▶ **Work required**
Beneath this instruction is a listing; print exactly the lines in it starting at the line that contains "- intros a i." and going through the line that contains "lookup_insert_ne by congruence. split_and!; [done|done|].".

[[ Given information, beginning ]]

(* ===== verification/LedgerShrink.v ===== *)
(** * Removing the last block of a chain keeps the invariant

    The counterpart of [LedgerExtend] for rollback: the tables after the head
    of an account was taken away are described by [cut_entries] and [gcut]. *)
From Stdlib Require Import ZArith Lia List.
From stdpp Require Import prelude gmap.
From S2P Require Import Prelude Numbers Streams Blocks Store Ledger StoreFacts LedgerInv.

(** The blocks and successors after [b] was removed from the end of its chain. *)
Definition cut_entries (E : Z -> option entry) (b : block) (x : Z) : option entry :=
  if decide (x = hash b) then None
  else match E x with
       | Some (b', m) => Some (b', if decide (x = previous b) then 0 else m)
       | None => None
       end.

(** The send block that is no longer received. *)
Definition gcut (g : ghost) (src : option Z) : ghost := {|
  gbal := gbal g; gamt := gamt g; gown := gown g; grep := grep g;
  gheight := gheight g; grank := grank g;
  grecv := fun x => if decide (src = Some x) then None else grecv g x
|}.

Section Chains.
Context `{Environment} {n : nat} {g : ghost} {E : Z -> option entry} (C : chain_inv n g E).

(** The block that names the representative is in the same chain. *)
Lemma rep_in_chain x :
  is_Some (E x) -> gown g (grep g x) = gown g x /\ gheight g (grep g x) <= gheight g x.
Proof.
  remember (grank g x) as r eqn:Hr. revert x Hr. induction (lt_wf r) as [r _ IH].
  intros x -> [[b m] Hx]. pose proof (ei_block _ _ _ _ _ _ (ci_entry _ _ _ C _ _ _ Hx)) as Hb.
  assert (Hprev : forall p, prev_ok g E x p -> grep g x = grep g p ->
            gown g (grep g x) = gown g x /\ gheight g (grep g x) <= gheight g x).
  { intros p ((pb & Hp) & Ho & Hh & Hr) ->.
    destruct (IH _ Hr _ eq_refl (ex_intro _ _ Hp)) as [IHo IHh]. rewrite IHo. split; [done|lia]. }
  destruct b as [b|b|b|b|b]; cbn [block_inv] in Hb.
  - destruct Hb as (Hp & Hg & _). by apply (Hprev _ Hp).
  - destruct Hb.
  - destruct Hb as (Hp & Hg & _). by apply (Hprev _ Hp).
  - destruct Hb as (_ & -> & _). split; [done|lia].
  - destruct Hb as (_ & -> & _). split; [done|lia].
Qed.
End Chains.

Section Shrink.
Context `{Environment} {n : nat} {g : ghost} {E E' : Z -> option entry} {b : block} {src : option Z}.
Let h := hash b.
Let g' := gcut g src.
Context (C : chain_inv n g E) (Hh : E h = Some (b, 0)).
Context (HE : forall x, E' x = cut_entries E b x).
(** [src] is what [b] receives; [b] itself was not received. *)
Context (Hsrc : forall x, src = Some x -> grecv g x = Some h).
Context (Hnot : forall x, source_ok g E x h -> False).
(** [b] is the highest block of its owner. *)
Context (Htop : forall x, is_Some (E x) -> gown g x = gown g h -> gheight g x <= gheight g h).

Lemma cut_some x b' m : E x = Some (b', m) -> x <> h -> exists m', E' x = Some (b', m') /\ (x <> previous b -> m' = m).
Proof.
  intros Hx Hne. rewrite HE. unfold cut_entries. rewrite decide_False by done. rewrite Hx.
  eexists; split; [done|]. intros. by rewrite decide_False.
Qed.

Lemma cut_inv x b' m' :
  E' x = Some (b', m') ->
  x <> h /\ exists m, E x = Some (b', m) /\ (x = previous b /\ m' = 0 \/ x <> previous b /\ m' = m).
Proof.
  rewrite HE. unfold cut_entries. case_decide; [done|]. split; [done|].
  destruct (E x) as [[b0 m]|]; [|done]. case_decide; naive_solver.
Qed.

Lemma cut_is_some x : is_Some (E' x) <-> x <> h /\ is_Some (E x).
Proof.
  split.
  - intros [[b' m'] Hx]. apply cut_inv in Hx as (Hne & m & Hm & _). split; [done|by eexists].
  - intros [Hne [[b' m] Hx]]. destruct (cut_some _ _ _ Hx Hne) as (m' & Hm & _). by eexists.
Qed.

(** The block before [b] has [b] as its successor. *)
Lemma cut_prev pb m : E (previous b) = Some (pb, m) -> m = h.
Proof.
  intros Hp. pose proof (ci_entry _ _ _ C _ _ _ Hh) as [Hhash Hres _ _ _ _ Hb _ _].
  destruct (is_open b) eqn:Ho.
  - exfalso. pose proof (ci_entry _ _ _ C _ _ _ Hp) as [_ Hr _ _ _ _ _ _ _].
    apply Hr. left. by apply open_previous.
  - destruct (block_inv_prev _ _ _ Hb Ho) as ((pb' & Hp') & _). congruence.
Qed.

Lemma rep_not_cut x : is_Some (E x) -> x <> h -> grep g x <> h.
Proof.
  intros Hx Hne Hr. destruct (rep_in_chain C x Hx) as [Ho Hle]. rewrite Hr in *.
  apply Hne. apply (ci_uniq _ _ _ C); [done|by eexists|done|].
  pose proof (Htop x Hx (eq_sym Ho)). lia.
Qed.

Lemma prev_ok_cut x b' m p : x <> h -> E x = Some (b', m) -> prev_ok g E x p -> prev_ok g' E' x p.
Proof.
  intros Hne Hx ((pb & Hp) & Hrest). split; [|done].
  assert (p <> h).
  { intros ->. rewrite Hh in Hp. injection Hp as _ Hm.
    apply (ei_reserved _ _ _ _ _ _ (ci_entry _ _ _ C _ _ _ Hx)). by left. }
  destruct (cut_some _ _ _ Hp) as (m' & Hp' & Hm); [done|]. exists pb. rewrite Hp', Hm; [done|].
  intros ->. apply cut_prev in Hp. congruence.
Qed.

Lemma source_ok_cut x p : x <> h -> source_ok g E x p -> source_ok g' E' x p.
Proof.
  intros Hne Hs. pose proof Hs as ((sb & k & Hp & Hd) & Hr & Hc).
  assert (p <> h) by (intros ->; by apply (Hnot x)).
  split_and!; [|done|].
  - destruct (cut_some _ _ _ Hp) as (m' & Hp' & _); [done|]. by exists sb, m'.
  - cbn. rewrite decide_False; [done|]. intros ->. rewrite (Hsrc p) in Hc by done. congruence.
Qed.

Lemma chain_inv_cut : chain_inv n g' E'.
Proof.
  split.
  - intros x b' m' Hx'. pose proof Hx' as (Hne & m & Hx & Hm)%cut_inv.
    pose proof (ci_entry _ _ _ C _ _ _ Hx) as [Hhash Hr Hf Hrk Hhe Ho Hb Hrep Hs]. split; try done.
    + destruct b' as [b'|b'|b'|b'|b']; cbn [block_inv] in *.
      * destruct Hb as (Hp & Hrest). split; [by eapply prev_ok_cut|done].
      * done.
      * destruct Hb as (Hp & Hg & Hso & Hbal). split_and!; [by eapply prev_ok_cut|done|by apply source_ok_cut|done].
      * destruct Hb as (Ha & Hg & H1 & Hc). split_and!; [done..|].
        destruct Hc as [?|[Hso ?]]; [by left|right]. split; [by apply source_ok_cut|done].
      * destruct Hb as (Hp & Hrest). split; [by eapply prev_ok_cut|done].
    + destruct Hrep as (rb & k & Hrb & Hok). destruct (cut_some _ _ _ Hrb) as (k' & Hrb' & _); [|eauto].
      by apply (rep_not_cut x); [by eexists|].
    + destruct Hm as [[_ ->]|[Hnp ->]]; [by left|]. destruct Hs as [|(sb & k & Hsb & Hp)]; [by left|].
      right. assert (m <> h) as Hmh by (intros ->; rewrite Hh in Hsb; congruence).
      destruct (cut_some _ _ _ Hsb Hmh) as (k' & Hsb' & _). eauto.
  - intros x1 x2 [_ H1]%cut_is_some [_ H2]%cut_is_some. by apply (ci_uniq _ _ _ C).
Qed.

(** *** Accounts and frontiers *)

Context {A : gmap Z account_info} {F : gmap Z account} (AI : accounts_inv g E A F).
Context {i0 : account_info} (Hi0 : A !! gown g h = Some i0) (Hhead : head i0 = h).

Lemma account_inv_cut a i : A !! a = Some i -> a <> gown g h -> account_inv g' E' a i.
Proof.
  intros Hi Ha. apply (ai_account _ _ _ _ AI) in Hi as [Hz [hb Hb] Ho Hbal Hc Hr (ob & m & Hob & Hoa)].
  assert (head i <> h) as Hne by congruence. split; try done.
  - destruct (cut_some _ _ _ Hb Hne) as (m' & Hb' & Hm). exists hb. rewrite Hb', Hm; [done|].
    intros Hp. rewrite Hp in Hb. apply cut_prev in Hb as Hc0.
    apply (ei_reserved _ _ _ _ _ _ (ci_entry _ _ _ C _ _ _ Hh)). by left.
  - destruct (cut_some _ _ _ Hob) as (m' & Hob' & _); [|eauto].
    intros Hc0. rewrite Hc0, Hh in Hob. injection Hob as Hbo _.
    pose proof (ei_block _ _ _ _ _ _ (ci_entry _ _ _ C _ _ _ Hh)) as Hbl. rewrite Hbo in Hbl.
    destruct Hbl as (Hac & _). congruence.
Qed.

(** Another account's head is not the block that was cut. *)
Lemma head_not_cut a i : A !! a = Some i -> a <> gown g h -> head i <> h.
Proof. intros Hi Ha Hc. apply (ai_account _ _ _ _ AI) in Hi as [_ _ Ho _ _ _ _]. congruence. Qed.

(** An account loses its last block but has others. *)
Lemma accounts_inv_cut i' A' F' pb :
  E (previous b) = Some (pb, h) -> gown g (previous b) = gown g h ->
  gheight g h = gheight g (previous b) + 1 ->
  A' = <[gown g h := i']> A -> F' = <[previous b := gown g h]> (delete h F) ->
  head i' = previous b -> account_inv g' E' (gown g h) i' -> accounts_inv g' E' A' F'.
Proof.
  intros Hp Hpo Hph -> -> Hhi Hi'. split.
  - intros a i. rewrite lookup_insert. case_decide as Ha; [naive_solver|].
    intros Hi. eapply account_inv_cut; [done|congruence].
  - intros x b' m' Hx. apply cut_inv in Hx as (Hne & m & Hx & Hm). cbn.
    destruct (ai_owner _ _ _ _ AI _ _ _ Hx) as (i & Hi & Hle & Hz).
    destruct (decide (gown g x = gown g h)) as [Ho|Ho].
    + exists i'. rewrite Ho, lookup_insert_eq, Hhi. split_and!; [done|..].
      * enough (gheight g x <> gheight g h) by (pose proof (Htop x (ex_intro _ _ Hx) Ho); lia).
        intros Hc. apply Hne. apply (ci_uniq _ _ _ C); [by eexists..|done|done].
      * intros ->. destruct Hm as [[? _]|[_ <-]]; [done|]. rewrite Ho, Hi0 in Hi.
        injection Hi as <-. specialize (Hz eq_refl). congruence.
    + exists i. rewrite lookup_insert_ne by congruence. split_and!; [done|done|].
      intros ->. destruct Hm as [[-> _]|[_ <-]]; [congruence|auto].
  - intros x a. rewrite lookup_insert. case_decide as Hx; [subst x|].
    + split.
      * intros [= <-]. exists i'. by rewrite lookup_insert_eq.
      * intros (i & Hi & Hhd). rewrite lookup_insert in Hi. case_decide; [congruence|].
        apply (ai_account _ _ _ _ AI) in Hi as [_ _ Ho _ _ _ _]. rewrite Hhd in Ho. congruence.
    + rewrite lookup_delete. case_decide as Hxh.
      * subst x. split; [done|]. intros (i & Hi & Hhd). rewrite lookup_insert in Hi.
        case_decide; [congruence|]. by destruct (head_not_cut _ _ Hi); [congruence|].
      * rewrite (ai_frontier _ _ _ _ AI). split; intros (i & Hi & Hhd); exists i; (split; [|done]).
        -- destruct (decide (a = gown g h)) as [->|]; [congruence|by rewrite lookup_insert_ne].
        -- rewrite lookup_insert in Hi. case_decide; congruence.
Qed.

(** An account loses its only block. *)
Lemma accounts_inv_cut_open A' F' :
  gheight g h = 1 -> A' = delete (gown g h) A -> F' = delete h F -> previous b = 0 ->
  accounts_inv g' E' A' F'.
Proof.
  intros H1 -> -> Hp0. split.
  - intros a i [Ha Hi]%lookup_delete_Some. eapply account_inv_cut; [done|congruence].
  - intros x b' m' Hx. apply cut_inv in Hx as (Hne & m & Hx & Hm). cbn.
    destruct (ai_owner _ _ _ _ AI _ _ _ Hx) as (i & Hi & Hle & Hz).
    assert (gown g x <> gown g h) as Ho.
    { intros Ho. apply Hne. apply (ci_uniq _ _ _ C); [by eexists..|done|].
      pose proof (Htop x (ex_intro _ _ Hx) Ho).
      pose proof (ei_height _ _ _ _ _ _ (ci_entry _ _ _ C _ _ _ Hx)). lia. }
    exists i. rewrite lookup_delete_ne by congruence. split_and!; [done|done|].
    intros ->. destruct Hm as [[-> _]|[_ <-]]; [|auto]. rewrite Hp0 in Hx.
    destruct (ei_reserved _ _ _ _ _ _ (ci_entry _ _ _ C _ _ _ Hx)). by left.
  - intros x a. rewrite lookup_delete. case_decide as Hxh.
    + subst x. split; [done|]. intros (i & [Ha Hi]%lookup_delete_Some & Hhd).
      by destruct (head_not_cut _ _ Hi); [congruence|].
    + rewrite (ai_frontier _ _ _ _ AI). split; intros (i & Hi & Hhd); exists i; (split; [|done]).
      * apply lookup_delete_Some. split; [|done]. congruence.
      * by apply lookup_delete_Some in Hi as [_ ?].
Qed.

(** *** Pending sends, block information and weights *)

Lemma pending_inv_cut (P P' : gmap (Z * Z) pending_info) :
  pending_inv g E P ->
  (forall x, src = Some x -> x <> h /\ exists sb m, E x = Some (Send sb, m)) ->
  (forall r x, E x = Some (b, r) -> source b <> 0 -> src = Some (source b) \/ ~ is_Some (E (source b))) ->
  (forall d x, P' !! (d, x) =
     if decide (x = h) then None
     else match E x with
          | Some (Send sb, _) =>
              if decide (src = Some x) then
                if decide (d = sh_destination (send_h sb)) then Some (PendingInfo (gown g x) (gamt g x)) else None
              else P !! (d, x)
          | _ => None
          end) ->
  pending_inv g' E' P'.
Proof.
  intros PI Hsx Hsb HP. split.
  - intros d x i. rewrite HP. case_decide as Hx; [done|].
    destruct (E x) as [[[sb| | | |] m]|] eqn:Hex; try done.
    destruct (cut_some _ _ _ Hex Hx) as (m' & Hm' & _). case_decide as Hs.
    + case_decide; [|done]. intros [= <-]. exists sb, m'. cbn. by rewrite decide_True.
    + intros (sb' & k & Hk & Hd & -> & Hrc)%(pi_entry _ _ _ PI). exists sb', m'.
      cbn. rewrite decide_False by done. split_and!; [congruence|done|done|done].
  - intros x sb m' Hx. apply cut_inv in Hx as (Hne & m & Hx & _). cbn. case_decide as Hs.
    + rewrite HP, decide_False by done. rewrite Hx, !decide_True by done. done.
    + pose proof (pi_send _ _ _ PI _ _ _ Hx) as Hsend. destruct (grecv g x) as [r|] eqn:Hr.
      * destruct Hsend as (rb & k & Hrb & Hrs).
        destruct (decide (r = h)) as [->|Hrh].
        -- exfalso. rewrite Hh in Hrb. injection Hrb as <- <-.
           assert (x <> 0).
           { intros ->. apply (ei_reserved _ _ _ _ _ _ (ci_entry _ _ _ C _ _ _ Hx)). by left. }
           destruct (Hsb _ _ Hh) as [Hc|Hc]; [congruence|congruence|].
           apply Hc. rewrite Hrs. by eexists.
        -- destruct (cut_some _ _ _ Hrb Hrh) as (k' & Hrb' & _). eauto.
      * rewrite HP, decide_False by done. by rewrite Hx, decide_False.
Qed.

Lemma info_inv_cut (J J' : gmap Z block_info) :
  info_inv g E J ->
  (forall x, J' !! x = if decide (x = h) then None else J !! x) ->
  info_inv g' E' J'.
Proof.
  intros IJ HJ x. rewrite HJ. case_decide as Hx.
  - subst x. rewrite decide_False; [done|]. intros [Hc%cut_is_some _]. naive_solver.
  - rewrite IJ. apply decide_ext. rewrite cut_is_some. naive_solver.
Qed.

Lemma repr_cut x : is_Some (E x) -> x <> h -> repr E' x = repr E x.
Proof.
  intros [[b' m] Hx] Hne. unfold repr. rewrite Hx. by destruct (cut_some _ _ _ Hx Hne) as (m' & -> & _).
Qed.

Lemma weight_of_cut r : weight_of E' (delete (gown g h) A) r = weight_of E (delete (gown g h) A) r.
Proof.
  apply msum_ext. intros a i [Ha Hi]%lookup_delete_Some.
  pose proof (head_not_cut _ _ Hi (not_eq_sym Ha)) as Hnh.
  apply (ai_account _ _ _ _ AI) in Hi as [_ [hb Hb] _ _ _ -> _].
  rewrite repr_cut; [done| |by apply rep_not_cut; [eexists|]].
  destruct (ei_rep _ _ _ _ _ _ (ci_entry _ _ _ C _ _ _ Hb)) as (rb & k & Hr & _). by eexists.
Qed.
End Shrink.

[[ Given information, end ]]

▶ **Exercise solution**
  - intros a i. rewrite lookup_insert. case_decide as Ha; [naive_solver|].
    intros Hi. eapply account_inv_cut; [done|congruence].
  - intros x b' m' Hx. apply cut_inv in Hx as (Hne & m & Hx & Hm). cbn.
    destruct (ai_owner _ _ _ _ AI _ _ _ Hx) as (i & Hi & Hle & Hz).
    destruct (decide (gown g x = gown g h)) as [Ho|Ho].
    + exists i'. rewrite Ho, lookup_insert_eq, Hhi. split_and!; [done|..].
      * enough (gheight g x <> gheight g h) by (pose proof (Htop x (ex_intro _ _ Hx) Ho); lia).
        intros Hc. apply Hne. apply (ci_uniq _ _ _ C); [by eexists..|done|done].
      * intros ->. destruct Hm as [[? _]|[_ <-]]; [done|]. rewrite Ho, Hi0 in Hi.
        injection Hi as <-. specialize (Hz eq_refl). congruence.
    + exists i. rewrite lookup_insert_ne by congruence. split_and!; [done|done|].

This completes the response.